| What needs to be done |
Whenever a line of the data below holds the string "interact", copy that line.
-- Stored data follows --
Lemma X21_retry_after_one_short_witness :
  helpers.allowed
    (fst (helpers.check 2 1000 (900 + 100)
            (snd (helpers.check 2 1000 900 [0; 400]%Z)))) = false /\
  helpers.allowed
    (fst (helpers.check 2 1000 (900 + 100 + 1)
            (snd (helpers.check 2 1000 900 [0; 400]%Z)))) = true.
Proof.
  destruct (X21_retry_after_one_short 2 1000 900 [0; 400]%Z
              ltac:(lia) ltac:(lia) ltac:(repeat constructor; lia)
              ltac:(repeat constructor; lia) ltac:(cbn; lia) eq_refl)
    as (w & H1 & _ & H3 & H4).
  injection H1 as <-. split; [exact H3 | exact H4].
Defined.

(** ** What a sweep leaves alone and what it adds *)

Lemma steady_ledger : steady ledger.
Proof. split; reflexivity. Qed.

Lemma moved_refl (w : World) : moved 0 0 0 [] w w.
Proof.
  unfold moved. rewrite app_nil_r, !Nat.add_0_r. repeat split.
Qed.

Lemma moved_trans c1 d1 s1 a1 c2 d2 s2 a2 (w w1 w2 : World) :
  moved c1 d1 s1 a1 w w1 -> moved c2 d2 s2 a2 w1 w2 ->
  moved (c1 + c2) (d1 + d2) (s1 + s2) (a1 ++ a2) w w2.
Proof.
  intros (U1 & I1 & H1 & C1 & D1 & S1) (U2 & I2 & H2 & C2 & D2 & S2).
  unfold moved. rewrite U2, U1, I2, I1, H2, H1, C2, C1, D2, D1, S2, S1.
  rewrite app_assoc. repeat split; lia.
Qed.

Lemma ledger_moved (w w' : World) : ledger w' = ledger w -> moved 0 0 0 [] w w'.
Proof.
  unfold ledger. intro H. injection H as U I Hh C D S.
  unfold moved. rewrite U, I, Hh, C, D, S, app_nil_r, !Nat.add_0_r.
  repeat split.
Qed.

Lemma sweepStep_refl (w : World) : sweepStep w w.
Proof.
  exists 0%nat, 0%nat, 0%nat, []. split; [apply moved_refl|]. cbn. lia.
Qed.

Lemma sweepStep_trans (w w1 w2 : World) :
  sweepStep w w1 -> sweepStep w1 w2 -> sweepStep w w2.
Proof.
  intros (c1 & d1 & s1 & a1 & M1 & A1 & B1 & C1)
         (c2 & d2 & s2 & a2 & M2 & A2 & B2 & C2).
  exists (c1 + c2)%nat, (d1 + d2)%nat, (s1 + s2)%nat, (a1 ++ a2).
  split; [eapply moved_trans; eassumption|].
  rewrite length_app. lia.
Qed.

Section Ledger.

Variable env : Env.

Lemma updateWhereId_identities (productId : Z)
  (f : tracked_products.row -> tracked_products.row) (w : World) :
  (forall r,
     (tracked_products.id (f r), tracked_products.user_id (f r),
      tracked_products.amazon_url (f r), tracked_products.target_price (f r),
      tracked_products.currency (f r), tracked_products.is_active (f r))
     = (tracked_products.id r, tracked_products.user_id r,
        tracked_products.amazon_url r, tracked_products.target_price r,
        tracked_products.currency r, tracked_products.is_active r)) ->
  ledger (queries.updateWhereId productId f w) = ledger w.
Proof.
  intro Hf. unfold ledger, identities, queries.updateWhereId.
  cbn [db_users db_tracked_products db_price_history runStats
       set_tracked_products].
  rewrite map_map. f_equal. f_equal. f_equal. f_equal. f_equal.
  apply map_ext. intro r. destruct (Z.eqb _ _); [apply Hf | reflexivity].
Qed.

Lemma ledger_updateProductPrice productId price title :
  preserves ledger (queries.updateProductPrice env productId price title).
Proof.
  unfold queries.updateProductPrice.
  apply preserves_bind; [apply preserves_statement; apply steady_ledger|].
  intro now. apply preserves_bind.
  - apply preserves_modify. intro w. apply updateWhereId_identities.
    intro r. reflexivity.
  - intros _. apply preserves_findProduct. apply steady_ledger.
Qed.

Lemma ledger_updateAlertStatus productId price :
  preserves ledger (queries.updateAlertStatus env productId price).
Proof.
  unfold queries.updateAlertStatus.
  apply preserves_bind; [apply preserves_statement; apply steady_ledger|].
  intro now. apply preserves_bind.
  - apply preserves_modify. intro w. apply updateWhereId_identities.
    intro r. reflexivity.
  - intros _. apply preserves_findProduct. apply steady_ledger.
Qed.

(** A notification moves nothing but, at most once, the count of
    notifications sent. *)
Lemma notifyUser_moved product o n r (w : World) :
  exists sent, (sent <= 1)%nat /\
    moved 0 0 sent [] w (snd (cronJobs.notifyUser env product o n r w)).
Proof.
  unfold cronJobs.notifyUser, try_catch. rewrite bind_run.
  pose proof (preserves_sendPriceDropNotification env ledger steady_ledger
                product o n r w) as P1.
  destruct (cronJobs.sendPriceDropNotification env product o n r w)
    as [[[]|m] w1]; cbn [snd] in P1.
  2:{ exists 0%nat. split; [lia|]. apply ledger_moved. exact P1. }
  rewrite bind_run.
  pose proof (ledger_updateAlertStatus (id product) n w1) as P2.
  destruct (queries.updateAlertStatus env (id product) n w1) as [[row|m] w2];
    cbn [snd] in P2.
  2:{ exists 0%nat. split; [lia|]. apply ledger_moved. cbn.
      change (ledger (set_trace (EvConsoleError (NotificationFailed m) :: trace w2) w2))
        with (ledger w2).
      rewrite P2. exact P1. }
  exists 1%nat. split; [lia|].
  apply ledger_moved in P1. apply ledger_moved in P2.
  pose proof (moved_trans _ _ _ _ _ _ _ _ _ _ _ P1 P2) as P12.
  assert (P3 : moved 0 0 1 [] w2
                 (set_runStats (incNotificationsSent (runStats w2)) w2)).
  { unfold moved. cbn. rewrite app_nil_r, !Nat.add_0_r. repeat split. lia. }
  exact (moved_trans _ _ _ _ _ _ _ _ _ _ _ P12 P3).
Qed.

(** The history insert either leaves the history as it is or appends one
    entry; it appends one when it completes normally. *)
Lemma addPriceHistory_moved productId price (w : World) :
  exists added,
    moved 0 0 0 added w (snd (queries.addPriceHistory env productId price w)) /\
    (List.length added <= 1)%nat /\
    (forall entry, fst (queries.addPriceHistory env productId price w)
                   = Normal entry -> List.length added = 1%nat).
Proof.
  unfold queries.addPriceHistory, queries.statement.
  rewrite !bind_run. cbn [interact].
  destruct (sqlite env (tick w)) as [m|].
  { exists []. split; [apply ledger_moved; reflexivity|].
    split; [cbn; lia | discriminate]. }
  destruct price as [p|].
  2:{ exists []. split; [apply ledger_moved; reflexivity|].
      split; [cbn; lia | discriminate]. }
  rewrite bind_run. cbn [get]. rewrite bind_run. cbn [modify].
  rewrite !bind_run. cbn [interact tick].
  eexists [_]. split; [|split; [cbn; lia | reflexivity]].
  match goal with |- context [sqlite env ?t] => destruct (sqlite env t) end;
    cbn; unfold moved; cbn; rewrite !Nat.add_0_r; repeat split.
Qed.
-- Stored data concluded --
| Answer |
  rewrite !bind_run. cbn [interact].
  rewrite !bind_run. cbn [interact tick].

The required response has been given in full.